Stored data:
(** One round of the strict loop takes one extension. *)
Lemma exts_round fuel hello pos found sn :
  (pos + 4 <= length hello)%nat ->
  hello_extensions (S fuel) false hello pos (length hello) found = Some (mkHello sn) <->
  exists e rest, drop pos hello = ext_of e ++ rest /\ ext_ok e
    /\ if e.1 =? 0 then found = None /\ exists n, parse_sni_extension e.2 false = Some n
          /\ hello_extensions fuel false hello (pos + 4 + length e.2) (length hello) (Some n) = Some (mkHello sn)
       else hello_extensions fuel false hello (pos + 4 + length e.2) (length hello) found = Some (mkHello sn).
Proof.
  intros Hp. cbn [hello_extensions]. rewrite (proj2 (Nat.leb_le _ _) Hp). cbn [andb]. split.
  - destruct (slice_get hello pos (pos + 4)) as [header|] eqn:Hh; [|done].
    destruct (slice_get hello (pos + 4) _) as [x|] eqn:Hx; [|done].
    destruct (ext_header _ _ _ Hh) as (H2 & Hd & Hk). replace (pos + 4)%nat with (pos + 2 + 2)%nat in * by lia.
    destruct (vec16_sound _ _ _ _ H2 Hx) as (Hd2 & Hxl & Hxn). intros Hr.
    exists (be_value (take 2 header), x), (drop (pos + 2 + 2 + u16_be (drop 2 header)) hello).
    unfold ext_of. cbn [fst snd]. split_and!; [by rewrite Hd, Hd2, <- app_assoc | done |]. rewrite Hxn.
    destruct (be_value (take 2 header) =? 0); [|done]. destruct found; [done|]. split; [done|].
    rewrite bool_decide_eq_false_2 in Hr by (by intros []).
    destruct (parse_sni_extension x false) as [n|]; [by exists n | done].
  - intros (e & rest & Hd & Hok & Hr). destruct (ext_read hello pos e rest ltac:(lia) Hd Hok) as (header & -> & -> & -> & -> & _ & _).
    destruct (e.1 =? 0); [|done]. destruct Hr as (-> & n & -> & Hr).
    by rewrite bool_decide_eq_false_2 by (by intros []).
Qed.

## PROBLEM TO SOLVE
A single figure is required: the number of lines in the entries above that include the word "fuel".

## SOLUTION
4